(* ===== verification/HttpServe.v ===== *)
(** pkg/httpapi: the route table, and what the whole control surface promises.

    [Mux] registers the routes in the order of Server.Mux. The state is the
    handlers' [World], the [Fleet] the furnish routes work on, and the [Surface] of
    the routes of other packages; states are equivalent when their worlds and
    surfaces are equal and their fleets equivalent. *)

From S2P Require Import Prelude GoStrings State Proto KV Registry Enablement Config GitState Furnish HttpAuth HttpApi Skills HttpRegister HttpFurnish HttpSurface.
From Stdlib Require Import Ascii.
Import proto bbolt kube httpauth httpapi httpregister httpfurnish httpsurface.

Module httpserve.

Section mux.
Context {B EB : Type} `{Bucket B} `{Bucket EB}.
Context `{Codec Registration} `{Codec enablement.Record_} `{Codec RegisterRequest}
  `{Codec RegisterResponse} `{Codec ResolvedService} `{Codec Service} `{Codec Project}.
Context {S M : Type} `{ApiLaws S M}.
Variable quote : string -> string.
Variable format_time : Z -> string.
Variable valid_full_name : string -> bool.
Variable f2i : Z -> Z.
Variable env : Env.
Variable s : Server.
Variable fenv : FurnishEnv (M := M).

Abbreviation World_ := (World (B := B) (EB := EB)).
Abbreviation State_ := (World_ * Fleet (S := S) (M := M) * Surface)%type.

#[local] Instance world_equiv : Equiv World_ := (=).
#[local] Instance world_equivalence : Equivalence (≡@{World_}).
Proof. unfold equiv, world_equiv. apply _. Qed.
#[local] Instance surface_equiv : Equiv Surface := (=).
#[local] Instance surface_equivalence : Equivalence (≡@{Surface}).
Proof. unfold equiv, surface_equiv. apply _. Qed.

Context {V : Type}.
Variable po : Ports V.

Definition on_world (h : handler World_) : handler State_ := fun ps r w =>
  let '(w1, out) := h ps r w.1.1 in ((w1, w.1.2, w.2), out).
Definition on_fleet (h : handler (Fleet (S := S) (M := M))) : handler State_ := fun ps r w =>
  let '(f, out) := h ps r w.1.2 in ((w.1.1, f, w.2), out).
Definition on_surface (h : World_ -> handler Surface) : handler State_ := fun ps r w =>
  let '(sf, out) := h w.1.1 ps r w.2 in ((w.1, sf), out).

(** GET /readyz: the cluster probe goes through the furnish client once it is wired. *)
Definition readyz_route : handler State_ := fun ps r w =>
  let '(fl, c) := clusterReady fenv (e_cluster env) w.1.2 in
  let '(w1, out) := handleReadyz (set_cluster c env) s ps r w.1.1 in ((w1, fl, w.2), out).

Definition mcpEnabled : bool :=
  let skills := config.AgentSkills (config.System (s_cfg s)) in
  config.Enabled skills && existsb (fun v => String.eqb v "mcp") (config.ExposeVia skills).

Inductive entry := Route (pattern : string) (h : handler State_)
                 | Citizen (pattern : string) (h : handler State_).

Definition add_route (m : ServeMux State_) (e : entry) : ServeMux State_ :=
  match e with
  | Route p h => register (s_controlToken s) p h m
  | Citizen p h => registerCitizenRoute p h m
  end.

Definition route_table : list entry :=
  [ Route "GET /health" (on_world (handleHealth s));
    Route "GET /readyz" readyz_route;
    Route "GET /metrics" (on_surface (fun _ => handleMetrics po));
    Route "GET /discovery/llms" (on_surface (fun _ => handleDiscovery po (s_cfg s)));
    Route "GET /projects/{name}/state" (on_world handleProjectState);
    Route "POST /projects/{name}/backup" (on_world (handleBackup env f2i));
    Route "POST /projects/{name}/reset" (on_world (handleReset env f2i));
    Route "GET /projects" (on_world (handleProjectsAll env s));
    Route "GET /registrations" (on_world (handleRegistrations env));
    Citizen "POST /register" (on_world (handleRegister quote valid_full_name env s));
    Route "GET /state" (on_world (handleStateAll format_time env s));
    Route "GET /state/{name}" (on_world (handleStateGet format_time env s));
    Route "PUT /state/{name}" (on_world (handleStatePut format_time env s));
    Route "GET /git" (on_world (handleGitAll env s));
    Route "GET /projects/{name}/git" (on_world (handleProjectGit env s));
    Route "GET /resolve/{name}" (on_world (handleResolve env));
    Route "GET /services" (on_world (handleServicesAll env s));
    Route "GET /services/{name}" (on_world (handleServiceByName env s));
    Route "GET /projects/{name}/introspect" (on_surface (fun w => handleIntrospect po (w_machines w)));
    Route "GET /furnish/pieces" (on_fleet (handleFurnishPieces fenv));
    Route "GET /furnish/health" (on_fleet (handleFurnishHealth quote fenv));
    Route "GET /furnish/health/{piece}" (on_fleet (handleFurnishHealth quote fenv));
    Route "POST /furnish/{piece}/up" (on_fleet (handleFurnishUp quote fenv));
    Route "POST /furnish/{piece}/down" (on_fleet (handleFurnishDown quote fenv)) ]
  ++ (if mcpEnabled then [Route "POST /mcp" (on_surface (fun _ => handleMCP quote po))] else []).

Definition Mux : ServeMux State_ := fold_left add_route route_table (mkServeMux [] [] []).

Definition serve_request (r : Request) (w : State_) : State_ * outcome := serve Mux r w.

### [Instructions to follow]
Above are the records; repeat exactly the lines from the one holding "(handleReset env f2i));" down to the one holding "(handleProjectGit env s));", end lines included.

### [Solved problem]
    Route "POST /projects/{name}/reset" (on_world (handleReset env f2i));
    Route "GET /projects" (on_world (handleProjectsAll env s));
    Route "GET /registrations" (on_world (handleRegistrations env));
    Citizen "POST /register" (on_world (handleRegister quote valid_full_name env s));
    Route "GET /state" (on_world (handleStateAll format_time env s));
    Route "GET /state/{name}" (on_world (handleStateGet format_time env s));
    Route "PUT /state/{name}" (on_world (handleStatePut format_time env s));
    Route "GET /git" (on_world (handleGitAll env s));
    Route "GET /projects/{name}/git" (on_world (handleProjectGit env s));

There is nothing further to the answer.